Just some of the moments captured by photographer Dragana Jurisic, Croatian by birth and Dubliner by chance, after she visited Ireland nine years ago, and ended up staying. Her photography is visceral, emotive and yet detached: she wants to embrace a scene and deliver it back, in all its glorious and tawdry detail, for the viewer to savour or dismiss. She doesn’t mind which because it’s what she does, regardless.
“It’s a way of ordering the chaos,” she says, intense dark eyes scanning the horizon over Dublin Bay. “Very emotional scenes can be placed into something that is in a way, orderly. It’s making sense of the world by taking a certain moment out of it.”
Dragana’s work can be seen on her website (draganaphoto.com), her blog (photoblog.com/Dragana) and a stunning book she published last November, entitled Seeing Things. Now, a year later, she’s planning to re-launch a revised version of the book, in a limited edition that she envisages as an art work in itself.

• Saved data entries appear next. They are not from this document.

(* ===== verification/Site.v ===== *)
(** * Site: the whole page with its project cards, and its render

    [Layout.tsx] renders the navigation bar, the six sections in order
    ([HeroSection] ... [ContactSection]), the chat widget and the footer,
    inside [App.tsx]'s themed [<div>].  The page's state is [Shell.Page]
    and the state of each [ProjectCard] ([Projects.Card]); a [Site] holds
    both.  Page events are [Shell.page_step]; an event of the [i]-th card
    is [Projects.card_step] on it, once the page is mounted.  The render
    [render_site] is [App]'s [<div>] around [render_layout].

    In every state the site reaches, there is one card per project, and
    the DOM image of each shows its first source with the preview text,
    or the second placeholder after at least one failed load
    ([site_cards_inv]). *)

From stdpp Require Import base list decidable gmap.
From Stdlib Require Import ZArith Lia String.
From S2P Require Import Prelude JsValue IntRuntime Message Events NoStream RateLimiter Controller View ViewControls Projects Sections Shell.

Section Site.
Context `{JsRuntime}.

Record Site := mkSite { page : Page; cards : list Card }.

Inductive site_event :=
| PageEv (e : page_event)
| CardEv (i : nat) (e : card_event).

Variable clock : nat -> Z.
Variable offsetTop : SectionId -> Z.
Variable maxScroll : Z.

(** The first render: the page's, and one card per project
    ([ProjectsSection.tsx] line 20); a card whose placeholder throws
    makes the render throw. *)
Definition site_init (html0 : bool) (head0 : list jsstr) (w : Z)
    (stored : option jsstr) (st : gmap jsstr MessageLimit) : exc Site :=
  cs ← exc_map card_mount projectsData;
  Ok (mkSite (page_init clock html0 head0 w stored st) cs).

Definition site_step (s : Site) (e : site_event) : option Site :=
  match e with
  | PageEv e => p' ← page_step clock offsetTop maxScroll s.(page) e; Some (mkSite p' s.(cards))
  | CardEv i e =>
      if s.(page).(mounted) then
        p ← projectsData !! i; c ← s.(cards) !! i; c' ← card_step p c e;
        Some (mkSite s.(page) (<[i := c']> s.(cards)))
      else None
  end.

Inductive site_reachable : Site -> Prop :=
| site_reach_init html0 head0 w stored st s :
    site_init html0 head0 w stored st = Ok s -> site_reachable s
| site_reach_step s e s' : site_reachable s -> site_step s e = Some s' -> site_reachable s'.

(** [Layout.tsx] line 78 *)
Definition layout_class (t : Theme) : jsstr :=
  js "antialiased bg-app text-main font-roboto transition-colors duration-500 " ++ theme_name t.

(** Lines 80-87: the six sections, in order. *)
Definition site_sections (s : Site) : exc (list vnode) :=
  projects ← render_projects (map isExpanded s.(cards));
  Ok [render_hero; render_about; projects; render_skills; render_experience; render_contact].

(** [Layout.tsx] lines 77-91; [year] is what the footer reads from
    [Date]. *)
Definition render_layout (year : Z) (s : Site) : exc vnode :=
  secs ← site_sections s;
  w ← View.render s.(page).(chat);
  Ok (VEl "div" [jsx_prop "className" (layout_class s.(page).(theme))]
        [render_navbar s.(page);
         el "main" (secs ++ option_list w);
         render_footer year]).

(** [App.tsx] lines 13-17: [Layout] inside the themed [<div>]. *)
Definition render_site (year : Z) (s : Site) : exc vnode :=
  l ← render_layout year s;
  Ok (VEl "div" [jsx_prop "className" (if bool_decide (s.(page).(theme) = Dark) then js "dark" else [])] [l]).

(** ** Lemmas *)

(** The page inside the site is a page of [Shell]: its invariants hold. *)
Lemma site_reachable_page s : site_reachable s -> page_reachable clock offsetTop maxScroll s.(page).
Proof.
  induction 1 as [html0 head0 w stored st s Hi| s e s' _ IH Hs].
  - unfold site_init in Hi. destruct (exc_map _ _); cbn in Hi; simplify_eq. constructor.
  - destruct e as [e|i e]; cbn in Hs.
    + destruct (page_step _ _ _ _ _) eqn:E; cbn in Hs; simplify_eq. by econstructor.
    + destruct (mounted _); [|done].
      destruct (projectsData !! i), (cards s !! i); cbn in Hs; try done.
      destruct (card_step _ _ _); cbn in Hs; simplify_eq. done.
Qed.

Fixpoint site_trace (s : Site) (es : list site_event) : option Site :=
  match es with
  | [] => Some s
  | e :: es' => s' ← site_step s e; site_trace s' es'
  end.

Lemma site_trace_reachable s es s' :
  site_reachable s -> site_trace s es = Some s' -> site_reachable s'.
Proof.
  revert s. induction es as [|e es IH]; intros s Hs Ht; cbn in Ht; [by simplify_eq|].
  destruct (site_step s e) as [s1|] eqn:E; cbn in Ht; [|done]. eapply IH; [|exact Ht]. by econstructor.
Qed.

(** The value of attribute [a]. *)
Definition lookup_attr (a : String.string) (props : list (String.string * jsstr)) : option jsstr :=
  snd <$> List.find (fun kv => String.eqb kv.1 a) props.

(** The DOM image of a card shows its first source with the preview
    text, or the second placeholder after at least one failure. *)
Definition card_inv (p : Project) (c : Card) : Prop :=
  (1 <= c.(img).(loads))%nat /\
  ((initial_src p = Ok c.(img).(src) /\ c.(img).(alt) = p.(title) ++ js " preview") \/
   (c.(img).(src) = not_found_src /\ c.(img).(alt) = p.(title) ++ js " image not found" /\
    (2 <= c.(img).(loads))%nat)).

Lemma exc_map_Forall2 {A B} (f : A -> exc B) (P : A -> B -> Prop) l ys :
  (forall x y, f x = Ok y -> P x y) -> exc_map f l = Ok ys -> Forall2 P l ys.
Proof.
  intros Hf. revert ys. induction l as [|x l IH]; intros ys Hm; cbn in Hm; [by simplify_eq|].
  destruct (f x) as [y|] eqn:Ex; cbn in Hm; [|done].
  destruct (exc_map f l) as [ys'|] eqn:Er; cbn in Hm; [|done].
  injection Hm as <-. constructor; eauto.
Qed.

Lemma card_mount_inv p c : card_mount p = Ok c -> card_inv p c.
Proof.
  unfold card_mount. destruct (initial_src p) eqn:E; cbn; intros Hc; simplify_eq.
  split; [cbn; lia|]. by left.
Qed.

Lemma card_step_inv p c e c' : card_inv p c -> card_step p c e = Some c' -> card_inv p c'.
Proof.
  intros [Hl Hc] Hs. destruct e; cbn in Hs; repeat case_match; simplify_eq; [done|done|].
  split; cbn; [lia|]. right. destruct Hc as [[_ _]|(_ & _ & ?)]; repeat split; lia.
Qed.

(** C35: In every state the site reaches there is one card per project,
    in the order of [projectsData], and the DOM image of each has started
    at least one load and shows either the project's first source
    ([imageUrl] or the title's placeholder) with the alt text
    [<title> preview], or, after at least one failed load, the "Image Not
    Found" placeholder with the alt text [<title> image not found]. *)
Theorem site_cards_inv s : site_reachable s -> Forall2 card_inv projectsData s.(cards).
Proof.
  induction 1 as [html0 head0 w stored st s Hi| s e s' _ IH Hs].
  - unfold site_init in Hi. destruct (exc_map _ _) as [cs|] eqn:E; cbn in Hi; simplify_eq.
    exact (exc_map_Forall2 _ _ _ _ card_mount_inv E).
  - destruct e as [e|i e]; cbn in Hs.
    + destruct (page_step _ _ _ _ _); cbn in Hs; simplify_eq. done.
    + destruct (mounted _); [|done].
      destruct (projectsData !! i) as [p|] eqn:Ep, (cards s !! i) as [c|] eqn:Ec; cbn in Hs; try done.
      destruct (card_step p c e) as [c'|] eqn:Es; cbn in Hs; simplify_eq; cbn.
      rewrite <-(list_insert_id projectsData i p Ep). apply Forall2_insert; [done|].
      eapply card_step_inv; [|exact Es]. by eapply Forall2_lookup_lr.
Qed.

End Site.

Section Runs.

Lemma ok_default {A} (m : exc A) (d : A) :
  match m with Ok _ => true | Throw _ => false end = true ->
  m = Ok (match m with Ok a => a | Throw _ => d end).
Proof. by destruct m. Qed.

(** The site as [App] first renders it, with [Shell]'s desktop page. *)
Definition site0 : Site :=
  match site_init clock0 false [] 1280 None ∅ with Ok s => s | Throw _ => mkSite page0 [] end.

Lemma site0_reachable : site_reachable clock0 offsets max_scroll site0.
Proof.
  apply (site_reach_init clock0 offsets max_scroll false [] 1280 None ∅).
  apply (ok_default _ (mkSite page0 [])). vm_compute. reflexivity.
Qed.

(** Mounted, then the image of the third card fails to load. *)
Definition failed_site : Site :=
  default site0 (site_trace clock0 offsets max_scroll site0 [PageEv PageMount; CardEv 2 ImgError]).

Lemma site_cards_inv_witness : Forall2 card_inv projectsData failed_site.(cards).
Proof.
  apply (site_cards_inv clock0 offsets max_scroll).
  apply (site_trace_reachable clock0 offsets max_scroll site0 [PageEv PageMount; CardEv 2 ImgError]);
    [exact site0_reachable|].
  apply some_default. vm_compute. reflexivity.
Defined.

End Runs.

The availability of her work online is something that many artists would shy from, but she sees it as a natural process: “There is no sense in being proprietary about photos. I take them, but I want to share them. When you take a photo, you have to be able to put it out into the world without getting something back from it.”

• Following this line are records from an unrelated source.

Lemma split_app_sep (sep : ascii) (a b : str) :
  contains sep a = false -> split sep (a ++ sep :: b) = a :: split sep b.
Proof.
  induction a as [|c a IH]; simpl.
  - now rewrite Ascii.eqb_refl.
  - rewrite Ascii.eqb_sym. destruct (Ascii.eqb c sep); simpl; [discriminate|].
    intros H. now rewrite IH.
Qed.

Lemma split_join (sep : ascii) (ls : list str) :
  Forall (fun l => contains sep l = false) ls -> ls <> [] ->
  split sep (join [sep] ls) = ls.
Proof.
  induction 1 as [|l ls Hl Hls IH]; [congruence|]. intros _.
  destruct ls as [|l' ls].
  - simpl. now apply split_no_sep.
  - change (join [sep] (l :: l' :: ls)) with (l ++ sep :: join [sep] (l' :: ls)).
    rewrite split_app_sep by assumption. f_equal. now apply IH.
Qed.


Lemma join_cons (sep x : str) (l : list str) :
  join sep (x :: l) = x ++ concat (map (app sep) l).
Proof.
  revert x. induction l as [|y l IH]; intros x; simpl.
  - now rewrite app_nil_r.
  - simpl in IH. rewrite IH. now rewrite <- app_assoc.
Qed.

Lemma concat_sep_shift (sep : str) (A : list str) :
  concat (map (app sep) A) ++ sep = sep ++ concat (map (fun a => a ++ sep) A).
Proof.
  induction A as [|a A IH]; simpl.
  - now rewrite app_nil_r.
  - rewrite <- !app_assoc. now rewrite IH.
Qed.

Lemma join_middle (sep x : str) (A B : list str) :
  join sep (A ++ x :: B)
  = concat (map (fun a => a ++ sep) A) ++ x ++ concat (map (app sep) B).
Proof.
  destruct A as [|a A]; simpl app.
  - apply join_cons.
  - rewrite join_cons, map_app, concat_app. simpl.
    rewrite <- !app_assoc. f_equal.
    rewrite (app_assoc _ sep), concat_sep_shift.
    now rewrite <- !app_assoc.
Qed.

(** ** Integers and their text *)

Lemma int_digits_uint (d : Decimal.uint) :
  forall acc seen, d <> Decimal.Nil \/ seen = true ->
    int_digits (uint_text d) acc seen = Some (uint_val d acc).
Proof.
  induction d; intros acc seen H;
    try (unfold uint_text; simpl; apply IHd; now right).
  unfold uint_text. simpl. destruct H as [H| ->]; [congruence | reflexivity].
Qed.

Lemma uint_val_pos (d : Decimal.uint) :
  forall acc, uint_val d (Z.pos acc) = Z.pos (Pos.of_uint_acc d acc).
Proof.
  induction d; intros acc; cbn [uint_val Pos.of_uint_acc]; [reflexivity|..];
    rewrite <- IHd; f_equal; lia.
Qed.

Lemma uint_val_of_uint (d : Decimal.uint) :
  uint_val d 0 = Z.of_N (Pos.of_uint d).
Proof.
  induction d; simpl; try assumption; try reflexivity;
    apply (uint_val_pos d).
Qed.

Lemma uint_text_digits (d : Decimal.uint) : digits_only (uint_text d) = true.
Proof. unfold uint_text. induction d; simpl; auto. Qed.

Lemma int_str_pos (p : positive) : int_str (Z.pos p) = uint_text (Pos.to_uint p).
Proof.
  unfold int_str, uint_text. simpl. unfold NilZero.string_of_uint.
  pose proof (DecimalPos.Unsigned.to_uint_nonnil p).
  now destruct (Pos.to_uint p).
Qed.

Lemma int_str_neg (p : positive) :
  int_str (Z.neg p) = "-" :: uint_text (Pos.to_uint p).
Proof.
  unfold int_str, uint_text. simpl. unfold NilZero.string_of_uint.
  pose proof (DecimalPos.Unsigned.to_uint_nonnil p).
  now destruct (Pos.to_uint p).
Qed.

Lemma uint_text_pos_value (p : positive) :
  int_digits (uint_text (Pos.to_uint p)) 0 false = Some (Z.pos p).
Proof.
  rewrite int_digits_uint
    by (left; apply DecimalPos.Unsigned.to_uint_nonnil).
  now rewrite uint_val_of_uint, DecimalPos.Unsigned.of_to.
Qed.

Lemma uint_text_pos_nonempty (p : positive) :
  exists c s, uint_text (Pos.to_uint p) = c :: s /\ is_digit c = true.
Proof.
  pose proof (DecimalPos.Unsigned.to_uint_nonnil p) as Hn.
  pose proof (uint_text_digits (Pos.to_uint p)) as Hd.
  unfold uint_text in *.
  destruct (Pos.to_uint p); [congruence|..]; simpl in *;
    eexists; eexists; split; reflexivity.
Qed.

(** The text of an integer: an optional minus sign, then digits. *)
Lemma int_str_shape (z : Z) :
  exists sign digits c,
    int_str z = sign ++ c :: digits /\ (sign = [] \/ sign = L "-") /\
    digits_only (c :: digits) = true.
Proof.
  destruct z as [|p|p].
  - exists [], [], "0". auto.
  - destruct (uint_text_pos_nonempty p) as (c & s & E & Hc).
    pose proof (uint_text_digits (Pos.to_uint p)) as Hd.
    exists [], s, c. rewrite int_str_pos, E. rewrite E in Hd. auto.
  - destruct (uint_text_pos_nonempty p) as (c & s & E & Hc).
    pose proof (uint_text_digits (Pos.to_uint p)) as Hd.
    exists (L "-"), s, c. rewrite int_str_neg, E. rewrite E in Hd. auto.
Qed.

(** A fact on one character, checked on every character. *)
Ltac by_chars :=
  let c := fresh "c" in
  intros c; destruct c as [[] [] [] [] [] [] [] []]; vm_compute;
  intros; congruence.

Lemma digit_not_space : forall c, is_digit c = true -> isspace c = false.
Proof. by_chars. Qed.

(** ** Tokens *)

Lemma free_of_space_trimmed (s : str) :
  free_of isspace s = true -> trimmed s = true.
Proof.
  intros H. destruct s as [|c s]; [reflexivity|].
  assert (Hs : starts_nonspace (c :: s) = true).
  { simpl in H |- *. now apply andb_prop in H as [-> _]. }
  assert (He : starts_nonspace (rev (c :: s)) = true).
  { assert (Hr : free_of isspace (rev (c :: s)) = true).
    { unfold free_of in *. rewrite forallb_forall in *. intros x Hx.
      apply H. now apply in_rev. }
    destruct (rev (c :: s)) as [|x r] eqn:E.
    - apply (f_equal (@length ascii)) in E. rewrite length_rev in E. discriminate.
    - simpl in Hr |- *. now apply andb_prop in Hr as [-> _]. }
  unfold trimmed, ends_nonspace. now rewrite Hs, He.
Qed.

Lemma breaks_token_free (s : str) :
  free_of breaks_token s = true ->
  free_of isspace s = true /\ free_of is_sep s = true /\
  contains "," s = false /\ contains " " s = false /\
  contains "#" s = false /\ contains newline s = false.
Proof.
  intros H. repeat split.
  - eapply free_of_weaken; [|exact H]. unfold breaks_token. intros c ->. reflexivity.
  - eapply free_of_weaken; [|exact H]. unfold breaks_token, is_sep, is_char.
    intros c Hc. apply orb_prop in Hc as [->| ->]; [|reflexivity].
    now rewrite !orb_true_r.
  - apply (free_of_contains _ _ _ H). reflexivity.
  - apply (free_of_contains _ _ _ H). reflexivity.
  - apply (free_of_contains _ _ _ H). reflexivity.
  - apply (free_of_contains _ _ _ H). reflexivity.
Qed.

(** A token in front of the rest of the text goes in front of the first
    piece of the rest. *)
Lemma re_split_token_app (tok rest : str) (b : bool) :
  free_of is_sep tok = true -> tok <> [] ->
  re_split_from b (tok ++ rest)
  = match re_split_from false rest with
    | w :: ws => (tok ++ w) :: ws
    | [] => [tok]
    end.
Proof.
  revert b. induction tok as [|c tok IH]; intros b Hf Hne; [congruence|].
  simpl in Hf. apply andb_prop in Hf as [Hc Hf]. apply negb_true_iff in Hc.
  simpl. rewrite Hc.
  destruct tok as [|c' tok].
  - simpl. destruct (re_split_from false rest); reflexivity.
  - rewrite (IH false Hf) by discriminate.
    destruct (re_split_from false rest); reflexivity.
Qed.

Lemma re_split_token (tok : str) :
  free_of is_sep tok = true -> tok <> [] -> re_split tok = [tok].
Proof.
  intros Hf Hne. unfold re_split. rewrite <- (app_nil_r tok) at 1.
  rewrite re_split_token_app by assumption. simpl. now rewrite app_nil_r.
Qed.

Lemma re_split_join (toks : list str) :
  Forall (fun tok => free_of is_sep tok = true /\ tok <> []) toks -> toks <> [] ->
  re_split (join (L ", ") toks) = toks.
Proof.
  induction 1 as [|tok toks [Hf Hne] Htoks IH]; [congruence|]. intros _.
  destruct toks as [|tok' toks].
  - simpl. now apply re_split_token.
  - change (join (L ", ") (tok :: tok' :: toks))
      with (tok ++ L ", " ++ join (L ", ") (tok' :: toks)).
    unfold re_split. rewrite re_split_token_app by assumption.
    inversion Htoks as [|? ? [Hf' Hne'] _]; subst.
    assert (E : re_split_from false (L ", " ++ join (L ", ") (tok' :: toks))
                = [] :: re_split (join (L ", ") (tok' :: toks))).
    { simpl app. cbn [re_split_from]. change (is_sep ",") with true.
      change (is_sep " ") with true. cbv iota. f_equal.
      destruct tok' as [|c t]; [congruence|].
      assert (Hc : is_sep c = false).
      { simpl in Hf'. apply andb_prop in Hf' as [Hc _]. now apply negb_true_iff. }
      unfold re_split. destruct toks; simpl; rewrite Hc; reflexivity. }
    rewrite E, app_nil_r. f_equal. apply IH. discriminate.
Qed.

Lemma stripped_items_tokens (toks : list str) :
  Forall (fun tok => free_of isspace tok = true /\ tok <> []) toks ->
  stripped_items toks = toks.
Proof.
  unfold stripped_items. induction 1 as [|tok toks [Hf Hne] _ IH]; [reflexivity|].
  simpl. rewrite (trimmed_strip tok) by now apply free_of_space_trimmed.
  destruct tok as [|c tok]; [congruence|]. simpl. rewrite IH. f_equal.
  apply (trimmed_strip (c :: tok)). now apply free_of_space_trimmed.
Qed.

(** ** Texts of numbers *)

Lemma numeric_char_not_break :
  forall c, numeric_char c = true -> breaks_token c = false.
Proof. by_chars. Qed.

Lemma numeric_char_lower : forall c, numeric_char c = true -> lower_char c = c.
Proof. by_chars. Qed.

Lemma numeric_char_not_opener :
  forall c, numeric_char c = true ->
    (Ascii.eqb c dquote || Ascii.eqb c squote || Ascii.eqb c "{"
     || Ascii.eqb c "[" || Ascii.eqb c "|") = false.
Proof. by_chars. Qed.

Lemma digit_numeric : forall c, is_digit c = true -> numeric_char c = true.
Proof. by_chars. Qed.

Lemma digit_not_mark :
  forall c, is_digit c = true ->
    (Ascii.eqb c "." || Ascii.eqb c "e" || Ascii.eqb c "-" || Ascii.eqb c "+"
     || Ascii.eqb (lower_char c) "e") = false.
Proof. by_chars. Qed.

Lemma forallb_impl {A : Type} (p q : A -> bool) (l : list A) :
  (forall a, p a = true -> q a = true) -> forallb p l = true -> forallb q l = true.
Proof.
  intros Hpq. rewrite !forallb_forall. auto.
Qed.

Dragana comes to photography naturally, since her father was also a snapper.
“I was about six or seven when my father showed me how to work in the dark room,” she remembers. But when a bomb fell on the family house in Croatia and destroyed most of her father’s work in one flaming swoop, that changed. “He took one more picture after that – a photo of our house after it had burned down – for insurance purposes; but that was about it. He never photographed again. It was as if I began to take photos when he stopped.”
Dragana studied Psychology as her undergraduate degree. Interestingly, it was in the Croatian student psychology publication, Kacot, an anti-establishment review, that her photos were first published. She eventually left Croatia for Prague when she was 25, and from there found herself in Dublin in 1999. Graduating with a Master’s in Photography from Newport University in Wales, she was commissioned in 2006 by Ireland’s Combat Poverty agency to document the subject of poverty in Ireland. This resulted in a stunning body of work that blends poignant detail with documentary objectivity, charting a Dublin that the Celtic Tiger would prefer to brush under its expensive new veneer. With their stark realism, Dragana’s works remind us not to get too complacent.

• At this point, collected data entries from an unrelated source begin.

(** * Route planner: stop selection and fuel-cost integration

    A shallow embedding of [routeplanner/utils.py] and
    [routeplanner/services/route_planner.py].

    Numbers.  The Python code computes with [float] (and the [int] literals
    [0], [1], [10] that mix with them).  They are embedded as real numbers
    [R]: every operation is the exact one, no rounding, no overflow, no NaN.
    Comparisons are the decidable ones of [R], wrapped as booleans.

    Errors.  A Python exception ([IndexError], [KeyError], an exception of
    the routing request) is embedded as [None] of [option], or as the left
    injection of a sum carrying the message. *)

From Stdlib Require Import String Ascii Reals Lra Lia Bool Arith ZArith List Machin.
From Stdlib Require Import Sorting.Sorted Sorting.Permutation.
Import ListNotations.
Open Scope R_scope.

(** ** Comparisons of floats, as booleans *)

Module Cmp.

Definition Rltb (x y : R) : bool := if Rlt_dec x y then true else false.
Definition Rgtb (x y : R) : bool := Rltb y x.
Definition Rleb (x y : R) : bool := if Rle_dec x y then true else false.
Definition Rgeb (x y : R) : bool := Rleb y x.
Definition Reqb (x y : R) : bool := if Req_dec_T x y then true else false.

End Cmp.
Import Cmp.

(** ** Geodesic distance ([utils.haversine]) *)

(** A coordinate as the route has it: [(longitude, latitude)], in degrees. *)
Definition Coord : Type := (R * R)%type.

She has exhibited in group shows in the UK, Wales and Ireland, and is currently absorbed with a number of projects, including a solo show for 2009.
She stands on the edge of the pier in Dun Laoghaire, near where she lives, and contemplates a velvet autumnal seascape. The end of summer reminds her of the first day of the war in her homeland, when she was evacuated, along with her neighbours, into a shopping mall where the evacuees’ only respite was lightweight looting of the shops.
“I remember sipping champagne, and sharing a makeshift bed with a boy I had a crush on, while we watched the ‘fireworks’ of the city under fire,” she says. “It’s a funny thing the way you remember the happier moments from that time – despite what was happening. If you couldn’t do that, then I think you would go mad.”
Perhaps it’s this that has prompted her to find the poetry of places that most people pass without noticing, to seeing the emotion in the details of daily existence.
“In a way,” she notes, “photography is like writing with light… one frame transfers the emotion of that moment.”